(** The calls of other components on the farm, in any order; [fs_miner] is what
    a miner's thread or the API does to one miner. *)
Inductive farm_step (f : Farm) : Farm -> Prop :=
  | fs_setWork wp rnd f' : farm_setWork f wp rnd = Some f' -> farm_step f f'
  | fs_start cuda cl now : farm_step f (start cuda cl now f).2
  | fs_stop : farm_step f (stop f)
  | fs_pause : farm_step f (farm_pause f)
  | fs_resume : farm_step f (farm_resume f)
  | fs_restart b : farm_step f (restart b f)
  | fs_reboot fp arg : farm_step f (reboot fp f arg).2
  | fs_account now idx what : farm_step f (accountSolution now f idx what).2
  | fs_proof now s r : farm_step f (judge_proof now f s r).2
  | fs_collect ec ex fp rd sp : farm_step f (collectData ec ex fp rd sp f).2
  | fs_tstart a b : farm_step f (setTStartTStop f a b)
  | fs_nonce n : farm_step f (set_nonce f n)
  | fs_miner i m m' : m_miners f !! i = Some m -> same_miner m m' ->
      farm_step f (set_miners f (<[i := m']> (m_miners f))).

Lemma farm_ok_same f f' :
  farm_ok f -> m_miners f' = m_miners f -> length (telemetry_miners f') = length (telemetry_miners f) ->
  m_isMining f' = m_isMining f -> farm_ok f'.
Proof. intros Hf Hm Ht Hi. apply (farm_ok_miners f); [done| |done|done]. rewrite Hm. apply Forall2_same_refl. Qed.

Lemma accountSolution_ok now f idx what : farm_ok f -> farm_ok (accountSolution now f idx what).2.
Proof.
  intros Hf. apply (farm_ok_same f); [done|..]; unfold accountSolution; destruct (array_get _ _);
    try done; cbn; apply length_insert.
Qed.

============================================================

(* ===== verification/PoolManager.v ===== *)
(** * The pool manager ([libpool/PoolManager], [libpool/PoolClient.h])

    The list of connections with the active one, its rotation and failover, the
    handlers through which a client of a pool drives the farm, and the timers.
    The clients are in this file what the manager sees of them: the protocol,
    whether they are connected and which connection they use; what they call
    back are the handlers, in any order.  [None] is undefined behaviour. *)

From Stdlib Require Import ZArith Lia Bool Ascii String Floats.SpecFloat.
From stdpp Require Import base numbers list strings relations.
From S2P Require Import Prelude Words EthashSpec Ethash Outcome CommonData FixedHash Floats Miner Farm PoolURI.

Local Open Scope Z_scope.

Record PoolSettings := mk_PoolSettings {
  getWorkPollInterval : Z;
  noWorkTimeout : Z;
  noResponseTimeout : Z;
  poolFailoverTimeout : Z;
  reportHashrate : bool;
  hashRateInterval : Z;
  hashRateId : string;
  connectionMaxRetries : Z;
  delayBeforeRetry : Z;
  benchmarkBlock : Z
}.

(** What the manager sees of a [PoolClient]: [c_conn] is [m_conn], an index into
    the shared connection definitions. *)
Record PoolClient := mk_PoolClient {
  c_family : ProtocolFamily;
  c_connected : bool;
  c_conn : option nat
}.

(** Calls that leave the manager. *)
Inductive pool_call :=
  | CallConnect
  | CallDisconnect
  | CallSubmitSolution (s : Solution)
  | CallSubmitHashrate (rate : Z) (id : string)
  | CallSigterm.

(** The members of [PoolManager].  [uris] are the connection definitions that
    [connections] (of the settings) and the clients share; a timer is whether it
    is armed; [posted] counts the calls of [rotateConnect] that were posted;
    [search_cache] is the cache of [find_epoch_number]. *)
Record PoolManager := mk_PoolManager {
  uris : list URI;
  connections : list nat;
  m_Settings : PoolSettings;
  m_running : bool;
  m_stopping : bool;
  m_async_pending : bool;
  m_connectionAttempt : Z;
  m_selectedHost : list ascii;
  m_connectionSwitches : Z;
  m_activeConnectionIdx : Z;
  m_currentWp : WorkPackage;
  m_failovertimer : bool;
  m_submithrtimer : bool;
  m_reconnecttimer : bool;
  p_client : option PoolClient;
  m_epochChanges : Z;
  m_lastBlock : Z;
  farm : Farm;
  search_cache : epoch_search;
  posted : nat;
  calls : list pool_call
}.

============================================================

Look above for the line with "(** The calls" and the line with "cl now f).2". Write out those two lines and all the lines between them, exactly, and no others.

(** The calls of other components on the farm, in any order; [fs_miner] is what
    a miner's thread or the API does to one miner. *)
Inductive farm_step (f : Farm) : Farm -> Prop :=
  | fs_setWork wp rnd f' : farm_setWork f wp rnd = Some f' -> farm_step f f'
  | fs_start cuda cl now : farm_step f (start cuda cl now f).2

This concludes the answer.